What the task requires:
Between the line containing "pose proof (quiet_bytes" and the line containing "destruct (_ =? 0); [reflexivity |]." lies a run of lines; give that run again exactly, with both of those lines, and nothing else from the entries below.

*** Supplied data Section Begins ***

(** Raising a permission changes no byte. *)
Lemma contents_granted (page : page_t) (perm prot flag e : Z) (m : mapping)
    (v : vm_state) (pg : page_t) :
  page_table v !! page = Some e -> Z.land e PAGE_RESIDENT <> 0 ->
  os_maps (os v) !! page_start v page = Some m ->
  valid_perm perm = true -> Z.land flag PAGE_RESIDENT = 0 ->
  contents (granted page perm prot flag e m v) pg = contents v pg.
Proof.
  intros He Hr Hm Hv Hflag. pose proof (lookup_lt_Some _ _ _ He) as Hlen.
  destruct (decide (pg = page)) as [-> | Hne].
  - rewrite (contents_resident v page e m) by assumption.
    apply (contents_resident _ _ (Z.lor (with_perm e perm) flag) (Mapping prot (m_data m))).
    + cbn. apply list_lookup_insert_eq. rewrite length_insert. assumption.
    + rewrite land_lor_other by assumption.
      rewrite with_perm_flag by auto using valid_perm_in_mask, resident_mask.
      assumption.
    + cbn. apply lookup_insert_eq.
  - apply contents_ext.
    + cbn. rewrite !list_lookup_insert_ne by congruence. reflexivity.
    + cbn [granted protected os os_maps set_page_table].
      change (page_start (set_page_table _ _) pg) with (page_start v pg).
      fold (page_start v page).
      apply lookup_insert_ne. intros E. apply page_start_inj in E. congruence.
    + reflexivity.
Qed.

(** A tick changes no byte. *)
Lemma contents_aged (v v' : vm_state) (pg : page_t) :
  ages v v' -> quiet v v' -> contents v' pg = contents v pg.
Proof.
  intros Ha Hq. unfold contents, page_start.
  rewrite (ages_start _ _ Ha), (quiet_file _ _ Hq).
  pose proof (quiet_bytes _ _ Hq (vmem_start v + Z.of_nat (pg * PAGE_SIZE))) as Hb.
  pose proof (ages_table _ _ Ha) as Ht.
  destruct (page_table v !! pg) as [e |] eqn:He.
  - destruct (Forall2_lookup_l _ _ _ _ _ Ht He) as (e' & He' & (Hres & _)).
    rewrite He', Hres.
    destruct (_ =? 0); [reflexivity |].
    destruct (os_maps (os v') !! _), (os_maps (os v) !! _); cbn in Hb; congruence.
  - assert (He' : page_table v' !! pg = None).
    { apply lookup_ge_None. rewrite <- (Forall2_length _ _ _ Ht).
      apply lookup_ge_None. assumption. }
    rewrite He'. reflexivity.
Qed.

*** Supplied data Section Ends ***
*** Supplied data Section Begins ***

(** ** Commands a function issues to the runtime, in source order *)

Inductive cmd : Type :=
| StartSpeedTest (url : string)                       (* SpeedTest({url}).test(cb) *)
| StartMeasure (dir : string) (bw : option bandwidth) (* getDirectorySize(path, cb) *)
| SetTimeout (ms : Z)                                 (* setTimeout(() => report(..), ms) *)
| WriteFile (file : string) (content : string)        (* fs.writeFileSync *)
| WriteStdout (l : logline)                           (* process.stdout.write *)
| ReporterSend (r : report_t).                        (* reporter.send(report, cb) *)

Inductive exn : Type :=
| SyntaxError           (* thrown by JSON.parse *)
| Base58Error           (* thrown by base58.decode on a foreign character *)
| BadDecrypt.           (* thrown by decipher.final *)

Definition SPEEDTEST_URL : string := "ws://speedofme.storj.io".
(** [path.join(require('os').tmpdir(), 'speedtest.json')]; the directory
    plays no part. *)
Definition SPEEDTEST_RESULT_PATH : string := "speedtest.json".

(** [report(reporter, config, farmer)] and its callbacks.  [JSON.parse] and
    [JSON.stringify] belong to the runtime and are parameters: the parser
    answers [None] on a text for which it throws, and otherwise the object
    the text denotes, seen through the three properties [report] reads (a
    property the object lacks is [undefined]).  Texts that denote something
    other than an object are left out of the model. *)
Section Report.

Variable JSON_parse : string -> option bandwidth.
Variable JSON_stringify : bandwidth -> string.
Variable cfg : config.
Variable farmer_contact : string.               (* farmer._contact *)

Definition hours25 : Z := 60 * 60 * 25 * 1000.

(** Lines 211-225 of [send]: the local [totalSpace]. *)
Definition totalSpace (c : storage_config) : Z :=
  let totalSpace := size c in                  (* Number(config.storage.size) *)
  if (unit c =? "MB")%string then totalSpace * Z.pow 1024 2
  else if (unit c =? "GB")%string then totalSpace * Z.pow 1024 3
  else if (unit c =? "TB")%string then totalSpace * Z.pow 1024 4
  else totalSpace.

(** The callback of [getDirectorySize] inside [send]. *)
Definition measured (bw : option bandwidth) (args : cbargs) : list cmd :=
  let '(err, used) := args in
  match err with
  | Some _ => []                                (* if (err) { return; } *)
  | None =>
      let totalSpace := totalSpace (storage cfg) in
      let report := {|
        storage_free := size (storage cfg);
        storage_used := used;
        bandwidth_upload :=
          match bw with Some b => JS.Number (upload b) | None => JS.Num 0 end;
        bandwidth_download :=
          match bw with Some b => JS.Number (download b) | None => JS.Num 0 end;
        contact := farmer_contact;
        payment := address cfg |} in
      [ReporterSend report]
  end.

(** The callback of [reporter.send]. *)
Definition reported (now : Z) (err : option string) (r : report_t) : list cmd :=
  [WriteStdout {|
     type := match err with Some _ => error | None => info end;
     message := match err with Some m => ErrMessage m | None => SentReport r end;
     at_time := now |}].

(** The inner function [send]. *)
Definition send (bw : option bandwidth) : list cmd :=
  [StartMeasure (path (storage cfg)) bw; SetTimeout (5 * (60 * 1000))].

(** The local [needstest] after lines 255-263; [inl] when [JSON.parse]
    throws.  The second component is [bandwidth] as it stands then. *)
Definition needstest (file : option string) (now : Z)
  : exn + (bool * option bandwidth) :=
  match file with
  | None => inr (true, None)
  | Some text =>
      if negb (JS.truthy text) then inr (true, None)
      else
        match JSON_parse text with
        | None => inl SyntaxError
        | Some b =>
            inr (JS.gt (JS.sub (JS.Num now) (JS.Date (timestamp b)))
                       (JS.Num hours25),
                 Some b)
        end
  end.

*** Supplied data Section Ends ***

Solution to this task:
  pose proof (quiet_bytes _ _ Hq (vmem_start v + Z.of_nat (pg * PAGE_SIZE))) as Hb.
  pose proof (ages_table _ _ Ha) as Ht.
  destruct (page_table v !! pg) as [e |] eqn:He.
  - destruct (Forall2_lookup_l _ _ _ _ _ Ht He) as (e' & He' & (Hres & _)).
    rewrite He', Hres.
    destruct (_ =? 0); [reflexivity |].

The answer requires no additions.